Business
From ‘Big Short’ to ‘Big Squeeze’: How China’s Unexpected Stimulus Caught Wall Street Off Guard
The 'Major Bet' against China has turned into a 'Significant Pressure' that took Wall Street by surprise. Worldwide investors, who were betting against China, are now in a rush to adjust their portfolios to a 'more sensible level', according to financial analysts.
Wall Street is hustling to keep pace following an unexpected surge of economic stimulus from Beijing, which triggered a buying spree in both Hong Kong and mainland China's stock markets, leaving those betting on falling prices unprepared.
Morgan Stanley stated in a client note on Monday that Chinese stocks are predicted to increase by a minimum of 10% in the immediate future due to further government stimulus measures. Concurrently, UBS has raised its end-of-year projection for the Hang Seng Index, a key benchmark, by 7% to 22,100.

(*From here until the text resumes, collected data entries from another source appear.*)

Lemma os_run_classification_witness :
  exists e,
    snd (os_run (mkWorld "linux" (chatty EmptyString "fatal: not a git repository")
                         (engine_reporting clean)) git_cmd)
    = Rejected e.
Proof.
  apply (proj2 (proj1 (os_run_classification
                         (mkWorld "linux"
                            (chatty EmptyString "fatal: not a git repository")
                            (engine_reporting clean)) git_cmd))).
  right. split; [reflexivity | discriminate].
Defined.

(** X2.  [os_run] runs the command once, first.  When it fulfils it logs
    nothing.  When it rejects, everything after the command is a log, and the
    last message names the command, holds the message of the command's
    error if there is one, and ends with the captured error stream when that
    is not empty. *)
Theorem os_run_logs_failures (w : World) (cmd : string) :
  (forall r, snd (os_run w cmd) = Fulfilled r ->
     fst (os_run w cmd) = [EvExec cmd]) /\
  (forall e, snd (os_run w cmd) = Rejected e ->
     exists before msg,
       fst (os_run w cmd) = (EvExec cmd :: before ++ [EvLog [VStr msg]])%list /\
       (forall ev, In ev before -> is_log ev = true) /\
       occurs_in cmd msg /\
       (forall message, exec_error (exec w cmd) = Some message ->
                        occurs_in message msg) /\
       (exec_stderr (exec w cmd) <> EmptyString ->
        exists a, msg = a ++ " with stderr: " ++ exec_stderr (exec w cmd))).
Proof.
  unfold os_run, truthy.
  destruct (exec_error (exec w cmd)) as [message|].
  - destruct (String.eqb_spec (exec_stderr (exec w cmd)) EmptyString) as [Ee|Ee];
      cbn [negb fst snd]; (split; [intros r [=]|intros e _]);
      eexists [_], _; (split; [reflexivity|]);
      (split; [intros ev [<-|[]]; reflexivity|]).
    + split; [apply occurs_in_middle|].
      split; [|congruence].
      intros m [= <-].
      exists ("failed to execute cmd: " ++ cmd ++ ", error: "), EmptyString.
      rewrite append_nil_r, !append_assoc. reflexivity.
    + split; [apply occurs_in_append, occurs_in_middle|].
      split; [|intros _; eexists; reflexivity].
      intros m [= <-]. apply occurs_in_append.
      exists ("failed to execute cmd: " ++ cmd ++ ", error: "), EmptyString.
      rewrite append_nil_r, !append_assoc. reflexivity.
  - destruct (String.eqb_spec (exec_stdout (exec w cmd)) EmptyString) as [Eo|Eo];
      cbn [negb fst snd].
    + destruct (String.eqb_spec (exec_stderr (exec w cmd)) EmptyString) as [Ee|Ee];
        cbn [negb fst snd]; (split; [intros r [=]; reflexivity|intros e [=]]).
      exists [], ("unknown error when executing cmd: " ++ cmd
                  ++ " with stderr: " ++ exec_stderr (exec w cmd)).
      split; [now rewrite append_assoc|].
      split; [intros ev []|].
      split; [apply occurs_in_middle|].
      split; [discriminate|]. intros _.
      exists ("unknown error when executing cmd: " ++ cmd).
      now rewrite append_assoc.
    + split; [reflexivity | intros e [=]].
Qed.

Lemma os_run_logs_failures_witness :
  exists before msg,
    fst (os_run (mkWorld "linux"
                   (fun _ => mkExecOutcome (Some "spawn git ENOENT") EmptyString
                                           "fatal: not a git repository")
                   (engine_reporting clean)) git_cmd)
    = (EvExec git_cmd :: before ++ [EvLog [VStr msg]])%list /\
    (forall ev, In ev before -> is_log ev = true) /\
    occurs_in git_cmd msg /\
    occurs_in "spawn git ENOENT" msg /\
    exists a, msg = a ++ " with stderr: " ++ "fatal: not a git repository".
Proof.
  destruct (proj2 (os_run_logs_failures
                     (mkWorld "linux"
                        (fun _ => mkExecOutcome (Some "spawn git ENOENT") EmptyString
                                                "fatal: not a git repository")
                        (engine_reporting clean)) git_cmd)
              (VObject [ ("error", VError "spawn git ENOENT");
                         ("stderr", VStr "fatal: not a git repository") ])
              eq_refl)
    as (before & msg & Htrace & Hlogs & Hcmd & Herr & Hstderr).
  exists before, msg. split; [exact Htrace|]. split; [exact Hlogs|].
  split; [exact Hcmd|]. split.
  - apply Herr. reflexivity.
  - apply Hstderr. discriminate.
Defined.

(** X3.  A value [os_run] fulfils with has no [error] field, so the first
    [if] of the exported function (lines 58 to 64) falls through on it: the
    mapping of a resolver error to the two codes is never taken. *)
Theorem resolver_error_branch_dead (w : World) (cmd : string) (t : trace)
    (response : object) :
  os_run w cmd = (t, Fulfilled response) ->
  get response "error" = VUndefined /\
  if_resolver_error response = ret tt.
Proof.
  intros H.
  apply os_run_fulfilled in H as (_ & _ & [[_ ->] | (_ & _ & ->)]);
    split; reflexivity.
Qed.

Lemma resolver_error_branch_dead_witness :
  if_resolver_error [ ("success", VBool true); ("stdout", VStr a_ts_b_js) ] = ret tt.
Proof.
  apply (resolver_error_branch_dead
           (mkWorld "linux" (prints a_ts_b_js) (engine_reporting clean))
           git_cmd [EvExec git_cmd]).
  reflexivity.
Defined.

(** *** The exported function *)

(** X4.  When the command reports no error and prints something, what it
    wrote on its error stream has no effect: two runs that agree on the
    host, the engine and the output are the same run, events included. *)
Theorem stderr_masked_by_stdout (w w' : World) :
  platform w' = platform w ->
  new_ESLint w' = new_ESLint w ->
  exec_error (exec w git_cmd) = None ->
  exec_error (exec w' git_cmd) = None ->
  exec_stdout (exec w git_cmd) <> EmptyString ->
  exec_stdout (exec w' git_cmd) = exec_stdout (exec w git_cmd) ->
  module_exports w' = module_exports w.
Proof.
  intros Hp He H1 H2 Hne Ho.
  rewrite (module_exports_text w _ _ (resolver_yields_text w H1 Hne)).
  rewrite <- Ho in Hne.
  rewrite (module_exports_text w' _ _ (resolver_yields_text w' H2 Hne)).
  rewrite Ho, Hp. now rewrite (lint_changed_engine w' w _ He).
Qed.

Lemma stderr_masked_by_stdout_witness :
  module_exports (mkWorld "linux" (chatty a_ts_b_js "warning: in the working copy")
                          (engine_reporting clean))
  = module_exports (mkWorld "linux" (prints a_ts_b_js) (engine_reporting clean)).
Proof.
  apply (stderr_masked_by_stdout
           (mkWorld "linux" (prints a_ts_b_js) (engine_reporting clean))
           (mkWorld "linux" (chatty a_ts_b_js "warning: in the working copy")
                    (engine_reporting clean)));
    try reflexivity.
  discriminate.
Defined.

Nomura, Japan's largest broker, has likewise increased its year-end goal for the MSCI China Index from 59 to 65, following the actions taken by China and the unexpected massive rate reduction by the Federal Reserve on September 18.

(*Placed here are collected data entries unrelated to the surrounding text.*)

(** * Query splitter of the tablet server

    A shallow embedding of [go/vt/tabletserver/query_splitter.go] and the
    properties of its boundary computation, predicate rewriting, statement
    validation and split assembly.

    Layout: Go values and the packages the splitter imports, then the
    splitter itself (one definition per Go function, same names), then the
    lemmas and the theorems about it. *)

From Stdlib Require Import ZArith Lia Ascii String Floats.
From stdpp Require Import gmap strings list fin_maps.

Local Open Scope Z_scope.

(** ** Fixed-width integers

    Go's [int64] and [uint64] are carried by [Z]; every operation writes
    its wrap-around out. *)

Module I64.
Definition min_int : Z := - 2 ^ 63.
Definition max_int : Z := 2 ^ 63 - 1.
Definition in_range (z : Z) : Prop := min_int <= z <= max_int.
Definition wrap (z : Z) : Z := (z + 2 ^ 63) mod 2 ^ 64 - 2 ^ 63.
Definition add (a b : Z) : Z := wrap (a + b).
Definition sub (a b : Z) : Z := wrap (a - b).
Definition mul (a b : Z) : Z := wrap (a * b).
(** [a / b] for a non-zero divisor: the quotient truncates toward zero *)
Definition quot (a b : Z) : Z := wrap (Z.quot a b).
End I64.

Module U64.
Definition modulus : Z := 2 ^ 64.
Definition in_range (z : Z) : Prop := 0 <= z < modulus.
Definition wrap (z : Z) : Z := z mod modulus.
Definition add (a b : Z) : Z := wrap (a + b).
Definition sub (a b : Z) : Z := wrap (a - b).
Definition mul (a b : Z) : Z := wrap (a * b).
Definition quot (a b : Z) : Z := a / b.
End U64.
(** * Verification of the bounding-box analysis module

    Shallow embedding of [client/src/utils/script.js]: the Overpass fetch
    with retries, the conversion of OSM elements to GeoJSON features, the
    length and density heuristics, and the composite score.

    Number model.  JavaScript numbers are modelled as exact rationals [Q]:
    every finite double is a rational, and the properties below are about
    the arithmetic the code writes down, not about rounding error.  [NaN]
    and the infinities are not represented; the places where the source
    could produce them (a division by zero, a non-numeric operand) are kept
    out of reach by the guards of the code or named in the statements. *)

From Stdlib Require Import QArith Qround Qabs Lqa ZArith Lia Ascii.
From stdpp Require Import gmap strings list fin_maps pretty.

Set Warnings "-register-all".
Local Open Scope Q_scope.

(** ** Numbers *)

Module Num.

(** [Math.max] and [Math.min] on two arguments. *)
Definition Math_max (x y : Q) : Q := if Qlt_le_dec x y then y else x.
Definition Math_min (x y : Q) : Q := if Qlt_le_dec y x then y else x.

(** [Math.round]: the nearest integer, halves towards plus infinity. *)
Definition Math_round (x : Q) : Z := Qfloor (x + (1 # 2)).

(** [Number(x.toFixed(d))]: [x] rounded to [d] decimals.  [toFixed]
    treats the sign separately and picks, for the absolute value, the
    nearest multiple of [10^-d], the larger one on a tie. *)
Definition pow10 (d : nat) : Z := Z.pow 10 (Z.of_nat d).

Definition toFixed (d : nat) (x : Q) : Q :=
  let n := Qfloor (Qabs x * inject_Z (pow10 d) + (1 # 2)) in
  if Qlt_le_dec x 0
  then - (inject_Z n / inject_Z (pow10 d))
  else inject_Z n / inject_Z (pow10 d).

(** The literal [1e-9] of [normClip]. *)
Definition eps : Q := 1 # 1000000000.

(** [normClip(x, a, b)], line 143. *)
Definition normClip (x a b : Q) : Q :=
  Math_max 0 (Math_min 1 ((x - a) / (b - a + eps))).

End Num.

Import Num.
(* ===================================================================== *)
(** * [validate_text]                                                     *)
(* ===================================================================== *)

Lemma validate_text_blank text max_length :
  blank text -> validate_text text max_length = (false, lit "Text is empty").
Proof.
  intros H. apply blank_test in H. unfold validate_text. by rewrite H.
Qed.

Lemma validate_text_not_blank text max_length :
  ~ blank text ->
  validate_text text max_length =
    if Z.of_nat (length text) >? max_length
    then (false,
          lit "Text too long (" ++ str_of_int (Z.of_nat (length text))
            ++ lit " chars). Maximum: " ++ str_of_int max_length)
    else (true, lit "Text valid").
Proof.
  intros H. unfold validate_text.
  destruct (falsy text || falsy (strip text)) eqn:E; [|done].
  by apply blank_test in E.
Qed.

(** C8, as the code has it.  [validate_text] tests emptiness first: a text
    that is empty or only whitespace gets [(False, "Text is empty")]
    whatever its length; a text that is not, and is longer than
    [max_length], gets [False] and a reason that holds both [len(text)] and
    [max_length] in decimal; any other text gets [(True, "Text valid")]. *)
Theorem validate_text_cases (text : pystr) (max_length : Z) :
  (blank text ->
     validate_text text max_length = (false, lit "Text is empty") /\
     contains (lit "empty") (validate_text text max_length).2) /\
  (~ blank text -> Z.of_nat (length text) > max_length ->
     (validate_text text max_length).1 = false /\
     contains (str_of_int (Z.of_nat (length text)))
       (validate_text text max_length).2 /\
     contains (str_of_int max_length) (validate_text text max_length).2) /\
  (~ blank text -> Z.of_nat (length text) <= max_length ->
     validate_text text max_length = (true, lit "Text valid")).
Proof.
  split; [|split].
  - intros H. rewrite (validate_text_blank _ _ H). split; [done|].
    by exists (lit "Text is "), [].
  - intros H Hlen. rewrite (validate_text_not_blank _ _ H).
    destruct (Z.gtb_spec (Z.of_nat (length text)) max_length) as [_|Hle]; [|lia].
    cbn [fst snd]. split; [done|]. split.
    + apply contains_middle.
    + do 3 apply contains_app_r. exists [], []. by rewrite app_nil_r.
  - intros H Hlen. rewrite (validate_text_not_blank _ _ H).
    destruct (Z.gtb_spec (Z.of_nat (length text)) max_length) as [Hgt|_];
      [lia | done].
Qed.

The feeling is starkly contrasted from merely a fortnight ago when betting against Chinese shares was one of Wall Street's most favored moves, right after investing heavily in the reputed 'magnificent seven' tech shares, says Michael Hartnett, the main investment strategist at Bank of America.

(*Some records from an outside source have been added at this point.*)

(** C10.  The array-of-structures demonstration multiplies (1, 1, 1, 1)
    and (2, 2, 2, 2) lane-wise, stores the four products 2.0 in
    [results[0..3]] and sums them as [(2 + 2) + (2 + 2)]: [product] is
    exactly 8.0, through the exact partial sums 4.0. *)
Theorem C10_aos_product_is_eight :
  exists wb s t r,
    warmup boot = Ok wb s
    /\ aos_dot (wb_results wb) s = Ok lit_8_0 t
    /\ F32.exactly 8 lit_8_0
    /\ heap t !! blk (wb_results wb) = Some r
    /\ take 4 r = replicate 4 (Some F32.lit_2_0)
    /\ F32.exactly 2 F32.lit_2_0
    /\ F32.add F32.lit_2_0 F32.lit_2_0 = lit_4_0
    /\ F32.exactly 4 lit_4_0
    /\ F32.add lit_4_0 lit_4_0 = lit_8_0.
Proof.
  eexists. eexists. eexists. eexists.
  split; [vm_compute; reflexivity|].
  split; [vm_compute; reflexivity|].
  split; [vm_compute; reflexivity|].
  split; [vm_compute; reflexivity|].
  vm_compute. repeat split; reflexivity.
Qed.


(** * Further properties of the program *)

(** ** Accesses, cell by cell *)

Lemma cell_at_block s b o d : heap s !! b = Some d -> cell_at s (Ptr b o) = d !! o.
Proof. intros H. unfold cell_at. cbn [blk ofs]. rewrite H. reflexivity. Qed.

Lemma cell_at_is_Some s p :
  is_Some (cell_at s p) ->
  exists d, heap s !! blk p = Some d /\ ofs p < length d.
Proof.
  unfold cell_at. destruct (heap s !! blk p) as [d|]; [|intros [? [=]]].
  intros H. exists d. split; [reflexivity|]. apply lookup_lt_is_Some. exact H.
Qed.

Lemma peek_cell s p v : cell_at s p = Some (Some v) -> peek p s = Ok v s.
Proof.
  unfold cell_at, peek, read_at. destruct (heap s !! blk p) as [d|]; [|discriminate].
  intros ->. reflexivity.
Qed.

Lemma peek_outside s p d :
  heap s !! blk p = Some d -> length d <= ofs p -> peek p s = Fault OutOfBounds.
Proof.
  intros Hd Hlen. unfold peek, read_at. rewrite Hd.
  rewrite lookup_ge_None_2 by exact Hlen. reflexivity.
Qed.

Lemma load_f_cell s p v :
  cell_at s p = Some (Some v) ->
  load_f p s = Ok v (State (heap s) (log s ++ [Load p 1])).
Proof.
  intros H. unfold load_f. rewrite (bind_ok _ _ s v s) by (apply peek_cell; exact H).
  reflexivity.
Qed.

Lemma _mm_load_ps_cell s p a0 a1 a2 a3 :
  aligned16 p ->
  cell_at s p = Some (Some a0) -> cell_at s (p +> 1) = Some (Some a1) ->
  cell_at s (p +> 2) = Some (Some a2) -> cell_at s (p +> 3) = Some (Some a3) ->
  _mm_load_ps p s = Ok (M128 a0 a1 a2 a3) (State (heap s) (log s ++ [Load p 4])).
Proof.
  intros Hal H0 H1 H2 H3. unfold _mm_load_ps, check_aligned.
  rewrite decide_True by exact Hal.
  rewrite (bind_ok _ _ s tt s) by reflexivity.
  rewrite (bind_ok _ _ s a0 s) by (apply peek_cell; assumption).
  rewrite (bind_ok _ _ s a1 s) by (apply peek_cell; assumption).
  rewrite (bind_ok _ _ s a2 s) by (apply peek_cell; assumption).
  rewrite (bind_ok _ _ s a3 s) by (apply peek_cell; assumption).
  reflexivity.
Qed.

(** A scalar store changes the cell it names and nothing else. *)
Lemma store_f_cell s p v :
  is_Some (cell_at s p) ->
  exists t,
    store_f p v s = Ok tt t
    /\ cell_at t p = Some (Some v)
    /\ (forall q, q <> p -> cell_at t q = cell_at s q)
    /\ (forall b, b <> blk p -> heap t !! b = heap s !! b)
    /\ length (heap t) = length (heap s)
    /\ log t = log s ++ [Store p 1].
Proof.
  intros H. destruct (cell_at_is_Some s p H) as (d & Hd & Ho).
  unfold store_f, poke, bind. rewrite Hd. cbn [length].
  rewrite decide_True by lia. cbn [record heap log list_inserts fmap list_fmap].
  assert (Hb : blk p < length (heap s)) by (eapply lookup_lt_Some; exact Hd).
  eexists. split; [reflexivity|]. cbn [heap log].
  split; [|split; [|split; [|split]]].
  - unfold cell_at. cbn [heap]. rewrite list_lookup_insert_eq by exact Hb.
    apply list_lookup_insert_eq. exact Ho.
  - intros q Hq. unfold cell_at. cbn [heap].
    destruct (decide (blk q = blk p)) as [E|E].
    + rewrite E, list_lookup_insert_eq, Hd by exact Hb.
      apply list_lookup_insert_ne. intros E'. apply Hq.
      destruct q, p; cbn in *; congruence.
    + rewrite list_lookup_insert_ne by congruence. reflexivity.
  - intros b Hne. apply list_lookup_insert_ne. congruence.
  - apply length_insert.
  - reflexivity.
Qed.

(** A four-wide store changes the four cells from [p] on and nothing
    else. *)
Lemma _mm_store_ps_cell s p v :
  aligned16 p -> is_Some (cell_at s (p +> 3)) ->
  exists t,
    _mm_store_ps p v s = Ok tt t
    /\ (forall q, in_quad p q -> cell_at t q = Some (Some (lane v (ofs q - ofs p))))
    /\ (forall q, ~ in_quad p q -> cell_at t q = cell_at s q)
    /\ (forall b, b <> blk p -> heap t !! b = heap s !! b)
    /\ length (heap t) = length (heap s)
    /\ log t = log s ++ [Store p 4].
Proof.
  intros Hal H. destruct (cell_at_is_Some s _ H) as (d & Hd & Ho).
  cbn [ptr_add blk ofs] in Hd, Ho.
  destruct p as [b o]. cbn [blk ofs] in *.
  rewrite (_mm_store_ps_ok s b o d v Hd Hal) by lia.
  assert (Hb : b < length (heap s)) by (eapply lookup_lt_Some; exact Hd).
  eexists. split; [reflexivity|]. cbn [heap log].
  split; [|split; [|split; [|split]]].
  - intros [b' o'] [Eb Eo]. cbn [blk ofs] in *. subst b'.
    unfold cell_at. cbn [heap blk ofs]. rewrite list_lookup_insert_eq by exact Hb.
    rewrite list_lookup_inserts by (cbn; lia).
    assert (Hc : o' - o = 0 \/ o' - o = 1 \/ o' - o = 2 \/ o' - o = 3) by lia.
    destruct Hc as [-> | [-> | [-> | ->]]]; reflexivity.
  - intros [b' o'] Hq. unfold in_quad in Hq. cbn [blk ofs] in Hq.
    unfold cell_at. cbn [heap blk ofs].
    destruct (decide (b' = b)) as [->|E].
    + rewrite list_lookup_insert_eq, Hd by exact Hb.
      destruct (decide (o' < o)).
      * apply list_lookup_inserts_lt. assumption.
      * apply list_lookup_inserts_ge. cbn. lia.
    + rewrite list_lookup_insert_ne by congruence. reflexivity.
  - intros b' Hne. apply list_lookup_insert_ne. cbn in Hne. congruence.
  - apply length_insert.
  - reflexivity.
Qed.

(** Allocation adds one block of indeterminate cells after the blocks
    there are. *)
Lemma _aligned_malloc_cell n s :
  exists t,
    _aligned_malloc n s = Ok (Ptr (length (heap s)) 0) t
    /\ heap t = heap s ++ [replicate n None]
    /\ (forall o, o < n -> cell_at t (Ptr (length (heap s)) o) = Some None)
    /\ (forall q, blk q <> length (heap s) -> cell_at t q = cell_at s q)
    /\ (forall b, b < length (heap s) -> heap t !! b = heap s !! b)
    /\ log t = log s.
Proof.
  eexists. split; [reflexivity|]. cbn [heap log].
  split; [reflexivity|]. split; [|split; [|split]].
  - intros o Ho. unfold cell_at. cbn [heap blk ofs].
    rewrite lookup_app_r, Nat.sub_diag by lia. cbn. apply lookup_replicate_2. exact Ho.
  - intros q Hq. unfold cell_at. cbn [heap].
    destruct (decide (blk q < length (heap s))) as [Hlt|Hge].
    + rewrite lookup_app_l by exact Hlt. reflexivity.
    + rewrite (lookup_ge_None_2 (heap s)) by lia.
      rewrite lookup_ge_None_2; [reflexivity|]. rewrite length_app. cbn. lia.
  - intros b Hb. apply lookup_app_l. exact Hb.
  - reflexivity.
Qed.

(** A scalar store, on a state whose cells are known as a function. *)
Lemma store_f_upd s p v (F : ptr -> option cell) :
  (forall q, cell_at s q = F q) -> is_Some (F p) ->
  exists t,
    store_f p v s = Ok tt t
    /\ (forall q, cell_at t q = if decide (q = p) then Some (Some v) else F q)
    /\ (forall b, b <> blk p -> heap t !! b = heap s !! b)
    /\ length (heap t) = length (heap s).
Proof.
  intros HF Hp. rewrite <- HF in Hp.
  destruct (store_f_cell s p v Hp) as (t & E & Hnew & Hold & Hblk & Hlen & _).
  exists t. split; [exact E|]. split; [|split; assumption].
  intros q. destruct (decide (q = p)) as [->|Hq]; [exact Hnew|].
  rewrite Hold by exact Hq. apply HF.
Qed.

Lemma filled_lookup N o :
  1 <= N ->
  filled N !! o = if decide (o = 0) then Some F32.lit_1_0
                  else if decide (o < N) then Some F32.lit_0_1 else None.
Proof.
  intros HN. unfold filled. destruct o as [|o]; [reflexivity|].
  cbn [lookup list_lookup]. rewrite decide_False by lia.
  destruct (decide (S o < N)).
  - apply lookup_replicate_2. lia.
  - apply lookup_replicate_None. lia.
Qed.

Lemma filled_length N : 1 <= N -> length (filled N) = N.
Proof. intros HN. unfold filled. cbn. rewrite length_replicate. lia. Qed.

(** ** Filling the buffers *)

Ltac four_solve :=
  rewrite ?elem_of_cons, ?not_elem_of_cons, ?elem_of_nil in *; intuition congruence.

Section Fill.

Variable N : nat.
Variables bx by_ bz bw : block.
Variable s : state.

Let four := [bx; by_; bz; bw].

Hypothesis HN : 1 <= N.
Hypothesis Hdistinct : NoDup four.
Hypothesis Hblocks : forall b, b ∈ four -> exists d, heap s !! b = Some d /\ length d = N.

(** After [k] iterations of the loop of lines 166-171: the cells 1 to [k]
    of the four buffers hold [0.1f], every other cell is as it was. *)
Let fill_inv (k : nat) (t : state) : Prop :=
  (forall q, cell_at t q = if decide (blk q ∈ four /\ 1 <= ofs q <= k)
                           then Some (Some F32.lit_0_1) else cell_at s q)
  /\ (forall b, b ∉ four -> heap t !! b = heap s !! b)
  /\ length (heap t) = length (heap s).

Lemma cell_in_four b o : b ∈ four -> o < N -> is_Some (cell_at s (Ptr b o)).
Proof.
  intros Hb Ho. destruct (Hblocks b Hb) as (d & Hd & Hlen).
  rewrite (cell_at_block s b o d Hd). apply lookup_lt_is_Some. lia.
Qed.

Lemma cell_past_four b o : b ∈ four -> N <= o -> cell_at s (Ptr b o) = None.
Proof.
  intros Hb Ho. destruct (Hblocks b Hb) as (d & Hd & Hlen).
  rewrite (cell_at_block s b o d Hd). apply lookup_ge_None_2. lia.
Qed.

Lemma four_distinct :
  bx <> by_ /\ bx <> bz /\ bx <> bw /\ by_ <> bz /\ by_ <> bw /\ bz <> bw.
Proof.
  unfold four in Hdistinct.
  apply NoDup_cons in Hdistinct as [H1 Hd1].
  apply NoDup_cons in Hd1 as [H2 Hd2].
  apply NoDup_cons in Hd2 as [H3 _].
  four_solve.
Qed.

Lemma soa_fill_step k t :
  1 + k < N -> fill_inv k t ->
  exists t',
    (store_f (Ptr bx 0 +> (1 + k)) F32.lit_0_1 ;;;
     store_f (Ptr by_ 0 +> (1 + k)) F32.lit_0_1 ;;;
     store_f (Ptr bz 0 +> (1 + k)) F32.lit_0_1 ;;;
     store_f (Ptr bw 0 +> (1 + k)) F32.lit_0_1) t = Ok tt t'
    /\ fill_inv (S k) t'.
Proof.
  intros Hk (Hc & Hb & Hl).
  destruct four_distinct as (Nxy & Nxz & Nxw & Nyz & Nyw & Nzw).
  unfold ptr_add. cbn [blk ofs Nat.add].
  assert (Hfresh : forall b, b ∈ four ->
            is_Some (if decide (blk (Ptr b (S k)) ∈ four /\ 1 <= ofs (Ptr b (S k)) <= k)
                     then Some (Some F32.lit_0_1) else cell_at s (Ptr b (S k)))).
  { intros b Hin. cbn [blk ofs]. rewrite decide_False by lia.
    apply cell_in_four; [exact Hin | lia]. }
  destruct (store_f_upd t (Ptr bx (S k)) F32.lit_0_1 _ Hc) as (t1 & E1 & C1 & B1 & L1).
  { apply Hfresh. unfold four. four_solve. }
  destruct (store_f_upd t1 (Ptr by_ (S k)) F32.lit_0_1 _ C1) as (t2 & E2 & C2 & B2 & L2).
  { rewrite decide_False by congruence. apply Hfresh. unfold four. four_solve. }
  destruct (store_f_upd t2 (Ptr bz (S k)) F32.lit_0_1 _ C2) as (t3 & E3 & C3 & B3 & L3).
  { rewrite !decide_False by congruence. apply Hfresh. unfold four. four_solve. }
  destruct (store_f_upd t3 (Ptr bw (S k)) F32.lit_0_1 _ C3) as (t4 & E4 & C4 & B4 & L4).
  { rewrite !decide_False by congruence. apply Hfresh. unfold four. four_solve. }
  exists t4. split.
  { rewrite (bind_ok _ _ _ _ _ E1), (bind_ok _ _ _ _ _ E2), (bind_ok _ _ _ _ _ E3).
    exact E4. }
  split; [|split].
  - intros [b o]. rewrite C4. cbn [blk ofs].
    destruct (decide (b ∈ four /\ 1 <= o <= S k)) as [[Hin Ho]|Hn].
    + repeat case_decide; try reflexivity. exfalso.
      assert (o = S k) as -> by (destruct (decide (o <= k)); [tauto | lia]).
      unfold four in Hin. rewrite !elem_of_cons, elem_of_nil in Hin.
      destruct Hin as [-> | [-> | [-> | [-> | []]]]]; congruence.
    + assert (Hout : forall b', b' ∈ four -> Ptr b o <> Ptr b' (S k)).
      { intros b' Hb' [= -> ->]. apply Hn. split; [exact Hb' | lia]. }
      rewrite !decide_False; [reflexivity | | | | |].
      * intros [Hin Ho]. apply Hn. split; [exact Hin | lia].
      * apply Hout. unfold four. rewrite !elem_of_cons. tauto.
      * apply Hout. unfold four. rewrite !elem_of_cons. tauto.
      * apply Hout. unfold four. rewrite !elem_of_cons. tauto.
      * apply Hout. unfold four. rewrite !elem_of_cons. tauto.
  - intros b Hin. cbn [blk] in *.
    rewrite B4, B3, B2, B1 by (unfold four in Hin; four_solve). apply Hb. exact Hin.
  - lia.
Qed.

The decision to bet against China while its economy is declining has led to a significant strain due to an unforeseen rally stimulated by financial aid, as stated by Hartnett in a message to his customers during the weekend.
"Market predictions have been firmly corrected, and faith in investors has been greatly reinstated," according to the recent solid policy indications, stated Thomas Fang, the head of global markets in China for UBS.